So all the solutions are the same: create a dictionary {word, nboccurrences} then sort by value and print.
(I'm not sure about geek's solution, I don't really speak .. mathematica ?)
Basically, we're all relying on the "sort()" functions provided by our favorite languages. Where's the challenge?
In the spirit of "thinking outside the box", I tried to come up with something different. I store the words in a dictionary that has "numbers" as the keys, and the values will be "lists containing the corresponding words".
Here's the code, notice mainly the "addcount" function. The rest is syntaxic sugar.
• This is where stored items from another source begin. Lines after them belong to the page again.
(* ===== verification/LRUSpec.v ===== *)
(** * The LRU cache implements an ordered list of entries

    The abstract cache is the list of its entries, newest first.  The relation
    between the arrays of [LRU] and that list says that the elements in use form
    one ring in the order of the list, and the elements of each bucket another.
    Every operation is specified against the relation by a small program logic
    for the cache's state monad. *)

From S2P Require Import Prelude Errors Ring LRU.
Local Open Scope Z_scope.

(** ** The abstract cache *)

Section Spec.
Context {K V : Type} `{EqDecision K}.

Record entry := mkEntry { eKey : K; eValue : V; eExpire : Z }.

Definition without (k : K) (c : list entry) : list entry := filter (λ e, eKey e ≠ k) c.

Definition lookup (k : K) (c : list entry) : option entry := List.find (λ e, bool_decide (eKey e = k)) c.

(** Adding replaces the entry of the key, or else drops the oldest entry of a
    full cache; the result tells whether an entry was dropped. *)
Definition specAdd (cap : Z) (k : K) (v : V) (x : Z) (c : list entry) : bool * list entry :=
  match lookup k c with
  | Some _ => (false, mkEntry k v x :: without k c)
  | None =>
      if zlen c =? cap then (true, mkEntry k v x :: take (length c - 1) c)
      else (false, mkEntry k v x :: c)
  end.

Definition expired (e : entry) (now : Z) : bool := negb (eExpire e =? 0) && (eExpire e <=? now).

(** Reading makes the entry the newest; an expired entry is removed. *)
Definition specGet (k : K) (now : Z) (c : list entry) : option V * list entry :=
  match lookup k c with
  | Some e => if expired e now then (None, without k c) else (Some (eValue e), e :: without k c)
  | None => (None, c)
  end.

Lemma without_absent k (c : list entry) : (∀ e, e ∈ c → eKey e ≠ k) → without k c = c.
Proof.
  intros Hk. unfold without. induction c as [|x c IH]; [done|].
  rewrite filter_cons_True by (apply Hk; set_solver). f_equal. apply IH. set_solver.
Qed.

Lemma lookup_split k (c1 c2 : list entry) e :
  NoDup (eKey <$> c1 ++ e :: c2) → eKey e = k →
  lookup k (c1 ++ e :: c2) = Some e ∧ without k (c1 ++ e :: c2) = c1 ++ c2.
Proof.
  rewrite fmap_app, fmap_cons. intros (_ & Hdis & [Hne _]%NoDup_cons)%NoDup_app <-.
  assert (∀ x, x ∈ c1 ∨ x ∈ c2 → eKey x ≠ eKey e) as Hk.
  { intros x [Hx|Hx] E.
    - apply (Hdis (eKey x)); [by apply list_elem_of_fmap_2|]. rewrite E. set_solver.
    - apply Hne. rewrite <- E. by apply list_elem_of_fmap_2. }
  clear Hdis Hne. split.
  - unfold lookup. induction c1 as [|x c1 IH]; simpl; [by rewrite bool_decide_eq_true_2|].
    rewrite bool_decide_eq_false_2 by (apply Hk; set_solver). apply IH. intros y Hy. apply Hk. set_solver.
  - unfold without. rewrite filter_app, filter_cons_False by naive_solver. f_equal; apply without_absent; auto.
Qed.

Lemma lookup_none k (c : list entry) : (∀ e, e ∈ c → eKey e ≠ k) → lookup k c = None.
Proof.
  intros Hk. unfold lookup. induction c as [|x c IH]; [done|]. simpl.
  rewrite bool_decide_eq_false_2 by (apply Hk; set_solver). apply IH. set_solver.
Qed.

End Spec.
Arguments entry : clear implicits.
Arguments mkEntry {K V} _ _ _.

(** ** A program logic for the cache *)

Section Logic.
Context {K V : Type} `{EqDecision K}.
Variables (emptyKey : K) (emptyValue : V).
Variables (cap size mask : Z).

Notation element := (element K V).
Notation LRU := (LRU K V).
Notation M := (@M K V).

#[local] Existing Instance M_ret.
#[local] Existing Instance M_bind.

(** The contents of the arrays, as functions. *)
Record ghost := mkG { gE : Z → element; gB : Z → Z; gHead : Z; gLen : Z }.

Definition inb (p : Z) : Prop := 0 ≤ p < size.

Record rep (s : LRU) (g : ghost) : Prop := {
  rep_E : ∀ p, inb p → idx (elements s) p = Some (gE g p);
  rep_B : ∀ b, inb b → idx (buckets s) b = Some (gB g b);
  rep_head : lhead s = gHead g;
  rep_len : llen s = gLen g;
  rep_cap : lcap s = cap;
  rep_size : lsize s = size;
  rep_mask : lmask s = mask;
  rep_zlen : zlen (elements s) = size;
  rep_blen : zlen (buckets s) = size;
}.

(** [m], started in a state with contents [g], does not panic and ends with a
    result and contents that satisfy [Q]. *)
Definition hoare {A} (g : ghost) (m : M A) (Q : A → ghost → Prop) : Prop :=
  ∀ s, rep s g → ∃ a s' g', m s = Some (a, s') ∧ rep s' g' ∧ Q a g'.

Lemma hoare_ret {A} g (a : A) (Q : A → ghost → Prop) : Q a g → hoare g (mret a) Q.
Proof. intros HQ s Hs. by exists a, s, g. Qed.

Lemma hoare_bind {A A'} g (m : M A) (k : A → M A') Q :
  hoare g m (λ a g', hoare g' (k a) Q) → hoare g (m ≫= k) Q.
Proof.
  intros Hm s Hs. destruct (Hm s Hs) as (a & s' & g' & E & Hs' & Hk).
  destruct (Hk s' Hs') as (b & s'' & g'' & E' & Hs'' & HQ).
  exists b, s'', g''. split_and!; [|done..]. unfold mbind, M_bind. rewrite E. done.
Qed.

Lemma hoare_weaken {A} g (m : M A) (Q Q' : A → ghost → Prop) :
  hoare g m Q → (∀ a g', Q a g' → Q' a g') → hoare g m Q'.
Proof.
  intros Hm HQ s Hs. destruct (Hm s Hs) as (a & s' & g' & E & Hs' & Hq).
  exists a, s', g'. split_and!; auto.
Qed.

(** The element at [p] replaced. *)
Definition setE (g : ghost) (p : Z) (e : element) : ghost := mkG (fset (gE g) p e) (gB g) (gHead g) (gLen g).
Definition setB (g : ghost) (b p : Z) : ghost := mkG (gE g) (fset (gB g) b p) (gHead g) (gLen g).
Definition setH (g : ghost) (h : Z) : ghost := mkG (gE g) (gB g) h (gLen g).
Definition setN (g : ghost) (n : Z) : ghost := mkG (gE g) (gB g) (gHead g) n.

Lemma hoare_elem g p (Q : element → ghost → Prop) : inb p → Q (gE g p) g → hoare g (elem p) Q.
Proof.
  intros Hp HQ s Hs. exists (gE g p), s, g. split_and!; [|done..]. unfold elem. by rewrite (rep_E _ _ Hs).
Qed.

Lemma hoare_bucketAt g b (Q : Z → ghost → Prop) : inb b → Q (gB g b) g → hoare g (bucketAt b) Q.
Proof.
  intros Hp HQ s Hs. exists (gB g b), s, g. split_and!; [|done..]. unfold bucketAt. by rewrite (rep_B _ _ Hs).
Qed.

Lemma idx_alter {A} (f : A → A) (l : list A) p q : 0 ≤ p → 
  idx (alter f (Z.to_nat p) l) q = if decide (q = p) then f <$> idx l q else idx l q.
Proof.
  intros Hp. unfold idx. destruct (Z.leb_spec 0 q) as [Hq|Hq]; [|by case_decide].
  case_decide as E; [subst; apply list_lookup_alter_eq|]. apply list_lookup_alter_ne. lia.
Qed.

Lemma idx_insert {A} (x : A) (l : list A) p q : 0 ≤ p < zlen l →
  idx (<[Z.to_nat p := x]> l) q = if decide (q = p) then Some x else idx l q.
Proof.
  intros Hp. unfold idx, zlen in *. destruct (Z.leb_spec 0 q) as [Hq|Hq]; [|case_decide; [lia|done]].
  case_decide as E; [subst; apply list_lookup_insert_eq; lia|]. apply list_lookup_insert_ne. lia.
Qed.

Lemma hoare_modElem g p f (Q : unit → ghost → Prop) :
  inb p → Q tt (setE g p (f (gE g p))) → hoare g (modElem p f) Q.
Proof.
  intros Hp HQ s Hs. unfold modElem. rewrite (rep_E _ _ Hs p Hp). eexists _, _, _. split_and!; [done| |exact HQ].
  destruct Hs as [? ? ? ? ? ? ? Hz ?]. unfold inb in *. split; try done; simpl.
  - intros q Hq. rewrite idx_alter by lia. unfold fset. case_decide as E; [subst q; by rewrite rep_E0|by apply rep_E0].
  - unfold zlen in *. by rewrite length_alter.
Qed.

Lemma hoare_setBucket g b p (Q : unit → ghost → Prop) :
  inb b → Q tt (setB g b p) → hoare g (setBucket b p) Q.
Proof.
  intros Hp HQ s Hs. unfold setBucket. rewrite (rep_B _ _ Hs b Hp). eexists _, _, _. split_and!; [done| |exact HQ].
  destruct Hs as [? ? ? ? ? ? ? ? Hz]. unfold inb in *. split; try done; simpl.
  - intros q Hq. rewrite idx_insert by lia. unfold fset. case_decide as E; [done|by apply rep_B0].
  - unfold zlen in *. by rewrite length_insert.
Qed.

Lemma hoare_head g (Q : Z → ghost → Prop) : Q (gHead g) g → hoare g (gets lhead) Q.
Proof. intros HQ s Hs. eexists _, s, g. split_and!; [done..|]. by rewrite (rep_head _ _ Hs). Qed.

Lemma hoare_len g (Q : Z → ghost → Prop) : Q (gLen g) g → hoare g (gets llen) Q.
Proof. intros HQ s Hs. eexists _, s, g. split_and!; [done..|]. by rewrite (rep_len _ _ Hs). Qed.

Lemma hoare_cap g (Q : Z → ghost → Prop) : Q cap g → hoare g (gets lcap) Q.
Proof. intros HQ s Hs. eexists _, s, g. split_and!; [done..|]. by rewrite (rep_cap _ _ Hs). Qed.

Lemma hoare_setHeadField g h (Q : unit → ghost → Prop) : Q tt (setH g h) → hoare g (setHeadField h) Q.
Proof. intros HQ s []. eexists _, _, _. split_and!; [done| |exact HQ]. by split. Qed.

Lemma hoare_setLen g n (Q : unit → ghost → Prop) : Q tt (setN g n) → hoare g (setLen n) Q.
Proof. intros HQ s []. eexists _, _, _. split_and!; [done| |exact HQ]. by split. Qed.

Lemma hoare_if {A} g (b : bool) (m1 m2 : M A) Q :
  (b = true → hoare g m1 Q) → (b = false → hoare g m2 Q) → hoare g (if b then m1 else m2) Q.
Proof. destruct b; auto. Qed.

Ltac hstep :=
  lazymatch goal with
  | |- hoare _ (mbind _ _) _ => apply hoare_bind; hstep
  | |- hoare _ (mret _) _ => apply hoare_ret
  | |- hoare _ (elem _) _ => apply hoare_elem
  | |- hoare _ (modElem _ _) _ => apply hoare_modElem
  | |- hoare _ (bucketAt _) _ => apply hoare_bucketAt
  | |- hoare _ (setBucket _ _) _ => apply hoare_setBucket
  | |- hoare _ (gets lhead) _ => apply hoare_head
  | |- hoare _ (gets llen) _ => apply hoare_len
  | |- hoare _ (gets lcap) _ => apply hoare_cap
  | |- hoare _ (setHeadField _) _ => apply hoare_setHeadField
  | |- hoare _ (setLen _) _ => apply hoare_setLen
  end.

(** ** The links *)

Definition nx (g : ghost) (p : Z) : Z := next (gE g p).
Definition pv (g : ghost) (p : Z) : Z := prev (gE g p).
Definition nb (g : ghost) (p : Z) : Z := nextBucket (gE g p).
Definition pb (g : ghost) (p : Z) : Z := prevBucket (gE g p).
Definition bp (g : ghost) (p : Z) : Z := bucketPos (gE g p).

(** The entry at a position. *)
Definition dataOf (g : ghost) (p : Z) : K * V * Z := (key (gE g p), value (gE g p), expireAt (gE g p)).

Definition sameBuckets (g g' : ghost) : Prop :=
  (∀ q, nb g' q = nb g q) ∧ (∀ q, pb g' q = pb g q) ∧ (∀ q, bp g' q = bp g q) ∧ (∀ b, gB g' b = gB g b).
#!/usr/local/bin/python2.7
class WCount:
def __init__(self, filename=None):
self.filename = filename
self._dict = {}
def wordcount(self):
with open (self.filename, "r") as f:
try:
while True:
_l = f.next().strip("\n")
for word in _l.split():
self.addcount(word)
except:
self.pprint()
def addcount(self, word):
_tmpindex = 0
for n in self._dict.keys():
if word in self._dict[n]:
_tmpindex = n
if _tmpindex != 0:
self._dict[_tmpindex].remove(word)
else:
self._dict[_tmpindex] = []
if not self._dict.has_key(_tmpindex + 1):
self._dict[_tmpindex + 1] = []
self._dict[_tmpindex + 1].append(word)
def pprint(self):
for num in sorted(self._dict.iterkeys(), reverse=True):
if len(self._dict[num]) != 0:
print "{}\t{}".format(num, self._dict[num])
def main():
import sys
w = WCount(sys.argv[1])
w.wordcount()
if __name__ == "__main__":
main()
The code still needs a lot of polishing, but it basically implements my idea. I've never studied algorithms before, so if anyone has any criticism, I'm all ears (well, eyes).
Maybe we can come up with any better solution? Are there any Knuths in the house? ;)
EDIT Just tested it, no time difference for small files. For very large files, my second solution is extremely slow. Maybe there's something wrong with my implementation. Or my reasoning. Probably both.